In the AIxCC competition, finding vulnerabilities is only half the battle. Once a vulnerability is discovered, it must be patched to prevent exploitation. This is where the Atlantis-Patching system comes into play. As the AIxCC’s ultimate mission is to make software secure, it awards more points for patching vulnerabilities than for finding them. In particular, the competition rewards 6 points for patching a vulnerability, compared to just 2 points for discovering it. As a result, to win the competition, it is crucial to have a robust and efficient patching system that can quickly generate effective patches for discovered vulnerabilities.
Early Challenges with a Single Agent
In the early stages of development, we attempted to create a single all-encompassing agent that could handle all types of vulnerabilities. However, this approach proved to be impractical due to the diverse nature of vulnerabilities and the unpredictable behavior of LLMs. As AIxCC involves a wide variety of bugs and projects, we found that it is nearly impossible to create a one-size-fits-all solution to effectively address all scenarios. Our agent becomes too complex and brittle as we try to cover more cases, leading to maintenance difficulties and performance degradation. We could make one agent that works well for one type of vulnerability, but it often failed to generalize to others.
Our Solution: Ensemble of Specialized Agents
To address this, we adopted an ensemble approach, where multiple specialized agents work together to tackle the patching task. Each agent is designed to focus on a specific type of vulnerability or employ a particular patching strategy. This modular approach allows us to develop and maintain each agent independently, making it easier to adapt and improve them over time.
Ensembling can be effective in patching thanks to its partial verifiability. Even though we cannot fully verify a patch’s correctness, we can check its plausibility; that is, whether it compiles, passes tests, and successfully patches the vulnerability that it aims to fix. This property helps generate patches with consistent quality and allows direct evaluation of their validity. This is particularly helpful in patching, where we cannot use techniques like majority voting to combine outputs from multiple agents, as they can produce syntactically different yet semantically equivalent patches.

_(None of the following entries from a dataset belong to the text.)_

(* ===== verification/Interleave.v ===== *)
(** * Threads inside one object

    The handlers of [Cache] are atomic transitions of an object; in the program
    several client threads (or worker threads) of a machine run them at the same
    time on the same object, and only the OPTIK lock and version of
    include/optik/optik_mod.h keep them apart.  Here a handler is a program of
    single memory accesses, the accesses of the threads interleave freely, and
    the object must still behave like an atomic one: every history of calls and
    returns is a history of [atomic_step], in which a locked operation takes
    effect at one moment between its call and its return, and a lock-free read
    answers for the object as it was at such a moment.

    The accesses are the ones the C code performs: the 8-byte metadata is
    copied at once, its fields are stored one by one, values byte by byte;
    accesses take effect in program order.  The programs of the handlers, and the
    proof that they satisfy the interface [Interleaved], are in
    [LockedHandlers]. *)
From S2P Require Import Prelude Config Optik Layout City Mica MicaLog Cache CacheSpec.

(** ** Programs of memory accesses *)

(** A store to a field of the metadata or to a byte of the value. *)
Inductive store :=
| StState (s : Z)
| StAcks (n : Z)
| StCid (c : Z)
| StVersion (v : Z)
| StLock (l : Z)
| StByte (i : nat) (b : Z).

One of the biggest advantages of this strategy is fault tolerance. If one agent behaves unexpectedly, it doesn’t bring down the entire system. Since the competition does not allow any intervention after submission, this design helps to ensure that we can still generate patches even if one agent fails.

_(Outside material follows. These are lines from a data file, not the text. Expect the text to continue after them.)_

(* ===== verification/Network.v ===== *)
(** * Coherence messages between machines

    What the LIN client (src/ccKVS/client-lin.c, include/ccKVS/inline_util.h)
    puts on the wire for a hot write and what it does with the buffer slot a
    message lands in.  The network itself (RDMA unreliable datagrams) is a bag
    of messages: it delivers in any order.  (The packets of the SC client are in
    [Packets].) *)
From S2P Require Import Prelude Config Optik Layout.

Definition machines : list Z := [0; 1; 2; 3].

Lemma machines_spec m : m ∈ machines <-> 0 <= m < MACHINE_NUM.
Proof.
  unfold machines, MACHINE_NUM. rewrite !elem_of_cons, elem_of_nil. lia.
Qed.

Lemma machines_u8 m : m ∈ machines -> is_u8 m.
Proof. rewrite machines_spec. unfold is_u8, MACHINE_NUM. lia. Qed.

Lemma machines_NoDup : NoDup machines.
Proof. by apply (bool_decide_unpack (NoDup machines)). Qed.

(** The remote machines of a broadcast. *)
Definition others (m : Z) : list Z := filter (fun b => b <> m) machines.

Lemma elem_of_others b m : b ∈ others m <-> b ∈ machines /\ b <> m.
Proof. unfold others. rewrite list_elem_of_filter. tauto. Qed.

Lemma others_NoDup m : NoDup (others m).
Proof. apply NoDup_filter. repeat constructor; rewrite ?elem_of_cons, ?elem_of_nil; lia. Qed.

Record msg := mkMsg { dst : Z; m_op : cache_op }.

(** [memcpy(slot, msg, HERD_PUT_REQ_SIZE)]: key, opcode, length and
    [HERD_VALUE_SIZE] bytes of value; the rest of the slot stays. *)
Definition recv_put_req (slot op : cache_op) : cache_op :=
  let n := Z.to_nat HERD_VALUE_SIZE in
  mkOp (meta op) (bkt op) (server op) (tag op) (opcode op) (val_len op)
    (take n (value op) ++ drop n (value slot)).

(** [memcpy(slot, msg, HERD_GET_REQ_SIZE)]: key and opcode only. *)
Definition recv_get_req (slot op : cache_op) : cache_op :=
  mkOp (meta op) (bkt op) (server op) (tag op) (opcode op) (val_len slot) (value slot).

(** LIN: the invalidation of an accepted write. *)
Definition forge_inv (m : Z) (op : cache_op) : cache_op :=
  set_opcode CACHE_OP_INV (set_meta (set_cid (u8 m) (meta op)) op).
Definition bcast_inv (m : Z) (op : cache_op) : list msg :=
  (fun b => mkMsg b (forge_inv m op)) <$> others m.

(** LIN: the acknowledgement of machine [b] to the invalidation [op]; it goes
    to the machine named in the invalidation and carries its own sender. *)
Definition forge_ack (b : Z) (op : cache_op) : msg :=
  mkMsg (cid (meta op)) (set_opcode CACHE_OP_ACK (set_meta (set_cid (u8 b) (meta op)) op)).

(** LIN: the update sent when the last acknowledgement [op] arrived: the
    acknowledgement's own buffer slot, with opcode, length and sender set. *)
Definition forge_upd (m : Z) (op : cache_op) : cache_op :=
  let op := set_val_len (Z.shiftr HERD_VALUE_SIZE SHIFT_BITS) op in
  set_opcode CACHE_OP_UPD (set_meta (set_cid (u8 m) (meta op)) op).
Definition bcast_upd (m : Z) (op : cache_op) : list msg :=
  (fun b => mkMsg b (forge_upd m op)) <$> others m.

(** ** The slot functions are the byte copies *)
Lemma recv_put_req_bytes m p slot op :
  op_fits slot -> op_fits op ->
  load_op (store_bytes (store_bytes m p (encode_op slot)) p
             (take (Z.to_nat HERD_PUT_REQ_SIZE) (encode_op op))) p
  = recv_put_req slot op.
Proof.
  intros Hs Ho. change (Z.to_nat HERD_PUT_REQ_SIZE) with (18 + 32)%nat.
  set (m0 := store_bytes m p (encode_op slot)).
  assert (Hn : (32 <= max_value_len)%nat) by (change max_value_len with 46%nat; lia).
  destruct (load_stored_header m0 p op 32 Ho Hn) as (E1 & E2 & E3 & E4 & E5 & E6).
  pose proof (load_stored_value m0 p op 32 Ho Hn) as E7.
  pose proof (length_stored_prefix op 32 Ho Hn) as Hlen.
  set (bs := take (18 + 32) (encode_op op)) in *. clearbody bs.
  destruct (load_op _ p) as [? ? ? ? ? ? v] eqn:E. simpl in *. subst. unfold recv_put_req. f_equal.
  injection E as _ _ _ _ _ _ <-. change max_value_len with (32 + 14)%nat.
  rewrite load_bytes_app, E7. change (Z.to_nat HERD_VALUE_SIZE) with 32%nat. f_equal.
  rewrite load_store_disjoint by (rewrite Hlen; unfold VALUE_OFF; lia).
  unfold m0, VALUE_OFF. rewrite <- Z.add_assoc.
  rewrite load_store_sub by first [lia | rewrite length_encode_op, (of_value _ Hs); change max_value_len with 46%nat; lia].
  change (Z.to_nat (18 + Z.of_nat 32)) with (18 + 32)%nat.
  change (drop (18 + 32) (encode_op slot)) with (drop 32 (value slot)).
  apply take_ge. rewrite length_drop, (of_value _ Hs). change max_value_len with 46%nat. lia.
Qed.

Lemma recv_put_req_fits slot op : op_fits slot -> op_fits op -> op_fits (recv_put_req slot op).
Proof.
  intros Hs Ho. pose proof Ho as [? ? ? ? ? ? Hl Hb]. split; simpl; try done.
  - change (Z.to_nat HERD_VALUE_SIZE) with 32%nat.
    rewrite length_app, length_take, length_drop, Hl, (of_value _ Hs).
    change max_value_len with 46%nat. lia.
  - apply Forall_app_2; [by apply Forall_take|apply Forall_drop, Hs].
Qed.

Lemma recv_get_req_fits slot op : op_fits slot -> op_fits op -> op_fits (recv_get_req slot op).
Proof. intros [] []. by split. Qed.

Lemma take_recv_put_req slot op :
  op_fits op -> take 32 (value (recv_put_req slot op)) = take 32 (value op).
Proof.
  intros Ho. simpl. change (Z.to_nat HERD_VALUE_SIZE) with 32%nat.
  rewrite take_app_exact; [done|]. rewrite length_take, (of_value _ Ho). done.
Qed.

System Architecture: Main–Sub Structure for Parallel Ensemble Execution
For ensemble patching, we built a distributed architecture that coordinates multiple agents to work on the same vulnerability simultaneously. The architecture consists of a Main Node and four Sub Nodes, as illustrated below:
┌────────┐
│ Main │
└───┬────┘
┌───────────────────+─────────────────────┐
▼ ▼ ▼
┌────────────┐ ┌────────────┐ ┌────────────┐
│ Sub Node 1 │ │ Sub Node 2 │ │ ... │
└──────┬─────┘ └─────┬──────┘ └────────────┘
▼ ▼
Agent 1 → Agent 2 Agent 1 → Agent 2
The Main Node serves as the central controller of the system. When PoV is received, it distributes the task in parallel to multiple Sub Nodes, each operating as an independent execution unit that runs several agents simultaneously. Once a patch is returned, the Main Node validates it to ensure that it complies with policy requirements and that the vulnerability can no longer be triggered.
Each Sub Node, in contrast, processes its assigned vulnerability sequentially. It runs multiple agents one after another, with each agent attempting to generate a valid patch using different algorithms or heuristics. As soon as any agent successfully produces a working patch, that patch is immediately adopted, and the Sub Node stops further execution for that specific vulnerability.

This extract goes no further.